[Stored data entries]

Segment Open

(* ===== verification/StoreOps.v ===== *)
(** * The store as a whole

    Every operation of the five repositories as one instruction set, so that
    an invariant of the database is proved once for every sequence of calls. *)

From S2P Require Import Prelude GoText GoUnicode GoEff Models Sql Store Address.
From S2P Require TenantRepo ApiKeyRepo SessionRepo MessageRepo MessageQueries ChatRepo.

(** The operations that write. *)
Inductive write_op :=
  | CreateTenant (t : Tenant)
  | CreateKey (k : APIKey)
  | RevokeKey (tenantID keyID : string)
  | MarkKeyUsed (keyID : string)
  | EnsureSession (tenantID : string)
  | UpdateSession (tenantID status waJID : string)
  | AppendMessage (m : Message)
  | AppendMessages (ms : list Message)
  | UpdateMessageMedia (tenantID id : string) (upd : MediaUpdate)
  | UpsertChat (tenantID : string) (c : NamedChat)
  | UpsertChats (tenantID : string) (l : list NamedChat).

(** The operations that read on behalf of one tenant. *)
Inductive read_op :=
  | GetTenant
  | ListKeys
  | GetSession
  | ListConversation (chatJID : string) (limit : Z)
  | OldestMessage (chatJID : string)
  | GetMessage (id : string)
  | SearchMessages (query : string) (limit : Z)
  | ListConversations (limit : Z)
  | SearchConversations (query : string) (limit : Z)
  | SearchNames (query : string) (limit : Z).

(** What a read may answer. *)
Inductive read_answer :=
  | ATenant (r : result Tenant)
  | AKeys (r : result (list APIKey))
  | ASession (r : result Session)
  | AMessages (r : result (list Message))
  | AMessage (r : result Message)
  | AChats (r : result (list Chat))
  | AAddresses (r : result (list string))
  | ANames (r : result (list NamedChat)).

Section ops.
Context `{Unicode} `{Oracle}.

Definition answer_as {A B} (f : A → B) (m : eff db A) : eff db B :=
  (let! a := m in ret (f a))%go.

(** What a write reports. *)
Definition failure {A} (r : result A) : option error :=
  match r with Ok _ => None | Err e => Some e end.

Definition run_write (o : write_op) : eff db (option error) :=
  match o with
  | CreateTenant t => answer_as failure (TenantRepo.Create t)
  | CreateKey k => answer_as failure (ApiKeyRepo.Create k)
  | RevokeKey tid kid => answer_as failure (ApiKeyRepo.Revoke tid kid)
  | MarkKeyUsed kid => answer_as failure (ApiKeyRepo.MarkUsed kid)
  | EnsureSession tid => answer_as failure (SessionRepo.EnsureForTenant tid)
  | UpdateSession tid st jid => answer_as failure (SessionRepo.UpdateStatus tid st jid)
  | AppendMessage m => answer_as failure (MessageRepo.Append m)
  | AppendMessages ms => answer_as failure (MessageRepo.AppendBatch ms)
  | UpdateMessageMedia tid id upd => answer_as failure (MessageRepo.UpdateMedia tid id upd)
  | UpsertChat tid c => answer_as failure (ChatRepo.Upsert tid c)
  | UpsertChats tid l => answer_as failure (ChatRepo.UpsertBatch tid l)
  end.

Definition run_read (tid : string) (o : read_op) : eff db read_answer :=
  match o with
  | GetTenant => answer_as ATenant (TenantRepo.Get tid)
  | ListKeys => answer_as AKeys (ApiKeyRepo.ListByTenant tid)
  | GetSession => answer_as ASession (SessionRepo.GetByTenant tid)
  | ListConversation jid limit => answer_as AMessages (MessageRepo.ListByChat tid jid limit)
  | OldestMessage jid => answer_as AMessage (MessageRepo.OldestByChat tid jid)
  | GetMessage id => answer_as AMessage (MessageRepo.GetByID tid id)
  | SearchMessages q limit => answer_as AMessages (MessageRepo.Search tid q limit)
  | ListConversations limit => answer_as AChats (MessageRepo.ListChats tid limit)
  | SearchConversations q limit => answer_as AAddresses (MessageRepo.SearchChats tid q limit)
  | SearchNames q limit => answer_as ANames (ChatRepo.Search tid q limit)
  end.

(** Any interleaving of calls, of any tenants. *)
Inductive call := Write (o : write_op) | Read (tenantID : string) (o : read_op).

Definition run_call (c : call) : eff db () :=
  match c with
  | Write o => answer_as (λ _, ()) (run_write o)
  | Read tid o => answer_as (λ _, ()) (run_read tid o)
  end.

Fixpoint run_calls (l : list call) : eff db () :=
  (match l with
   | [] => ret ()
   | c :: l => let! _ := run_call c in run_calls l
   end)%go.

(** ** Every call is sound *)

Lemma answer_as_evolves (R : relation db) `{!PreOrder R} {A B} (f : A → B) (m : eff db A) :
  evolves R m → evolves R (answer_as f m).
Proof. intros Hm. apply evolves_bind; [done|done|]. intros. by apply evolves_ret. Qed.

Lemma answer_as_agrees E {A B} (f : A → B) (m : eff db A) :
  agrees E m → agrees E (answer_as f m).
Proof. intros Hm. apply agrees_bind; [done|]. intros. apply agrees_ret. Qed.

Lemma run_write_sound o : evolves sound (run_write o).
Proof.
  destruct o; apply answer_as_evolves; try apply _.
  - apply TenantRepo.tenant_Create_sound.
  - apply ApiKeyRepo.key_Create_sound.
  - apply ApiKeyRepo.Revoke_sound.
  - apply ApiKeyRepo.MarkUsed_sound.
  - apply SessionRepo.EnsureForTenant_sound.
  - apply SessionRepo.UpdateStatus_sound.
  - apply MessageRepo.Append_sound.
  - apply MessageRepo.AppendBatch_sound.
  - apply MessageRepo.UpdateMedia_sound.
  - apply ChatRepo.Upsert_sound.
  - apply ChatRepo.UpsertBatch_sound.
Qed.

Lemma reads_same {A} (m : eff db A) : reads m → evolves same_tables m.
Proof. intros Hm n s. rewrite <- (Hm n s). reflexivity. Qed.

Lemma run_read_same tid o : evolves same_tables (run_read tid o).
Proof.
  destruct o; apply answer_as_evolves; try apply _.
  - apply evolves_read_row, _.
  - apply reads_same, ApiKeyRepo.ListByTenant_reads.
  - apply reads_same, SessionRepo.session_GetByTenant_reads.
  - apply MessageQueries.ListByChat_same.
  - apply MessageQueries.OldestByChat_same.
  - apply MessageQueries.GetByID_same.
  - apply MessageQueries.Search_same.
  - apply MessageQueries.ListChats_same.
  - apply MessageQueries.SearchChats_same.
  - apply ChatRepo.chat_Search_same.
Qed.

Lemma run_call_sound c : evolves sound (run_call c).
Proof.
  destruct c as [o|tid o]; (apply answer_as_evolves; [apply _|]); [apply run_write_sound|].
  intros n s. apply same_tables_sound, run_read_same.
Qed.

Lemma run_calls_sound l : evolves sound (run_calls l).
Proof.
  induction l as [|c l IH]; simpl; [apply evolves_ret, _|].
  apply evolves_bind; [apply _|apply run_call_sound|done].
Qed.

Lemma run_read_agrees tid o : agrees (same_tenant tid) (run_read tid o).
Proof.
  destruct o; apply answer_as_agrees.
  - apply TenantRepo.tenant_Get_agrees.
  - apply ApiKeyRepo.ListByTenant_agrees.
  - apply SessionRepo.session_GetByTenant_agrees.
  - apply MessageQueries.ListByChat_agrees.
  - apply MessageQueries.OldestByChat_agrees.
  - apply MessageQueries.GetByID_agrees.
  - apply MessageQueries.Search_agrees.
  - apply MessageQueries.ListChats_agrees.
  - apply MessageQueries.SearchChats_agrees.
  - apply ChatRepo.chat_Search_agrees.
Qed.

(** The tenant on whose behalf a call writes; marking a key used names a key,
    whose tenant is the caller's. *)
Definition written_for (tid : string) (o : write_op) : Prop :=
  match o with
  | CreateTenant t => t_ID t = tid
  | CreateKey k => k_TenantID k = tid
  | RevokeKey t _ | EnsureSession t | UpdateSession t _ _ | UpdateMessageMedia t _ _
  | UpsertChat t _ | UpsertChats t _ => t = tid
  | MarkKeyUsed _ => False
  | AppendMessage m => m_TenantID m = tid
  | AppendMessages ms => ∀ m, m ∈ ms → m_TenantID m = tid
  end.

Lemma run_write_only tid o : written_for tid o → evolves (only_tenant tid) (run_write o).
Proof.
  destruct o; simpl; intros Ht; subst; try done; apply answer_as_evolves; try apply _.
  - apply TenantRepo.tenant_Create_only.
  - apply ApiKeyRepo.key_Create_only.
  - apply ApiKeyRepo.Revoke_only.
  - apply SessionRepo.EnsureForTenant_only.
  - apply SessionRepo.UpdateStatus_only.
  - apply MessageRepo.Append_only.
  - by apply MessageRepo.AppendBatch_only.
  - apply MessageRepo.UpdateMedia_only.
  - apply ChatRepo.Upsert_only.
  - apply ChatRepo.UpsertBatch_only.
Qed.
End ops.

Segment Closed

Filter the lines above so that only those with the string "ANames" remain, then copy them.

● Response to this task
  | ANames (r : result (list NamedChat)).
  | SearchNames q limit => answer_as ANames (ChatRepo.Search tid q limit)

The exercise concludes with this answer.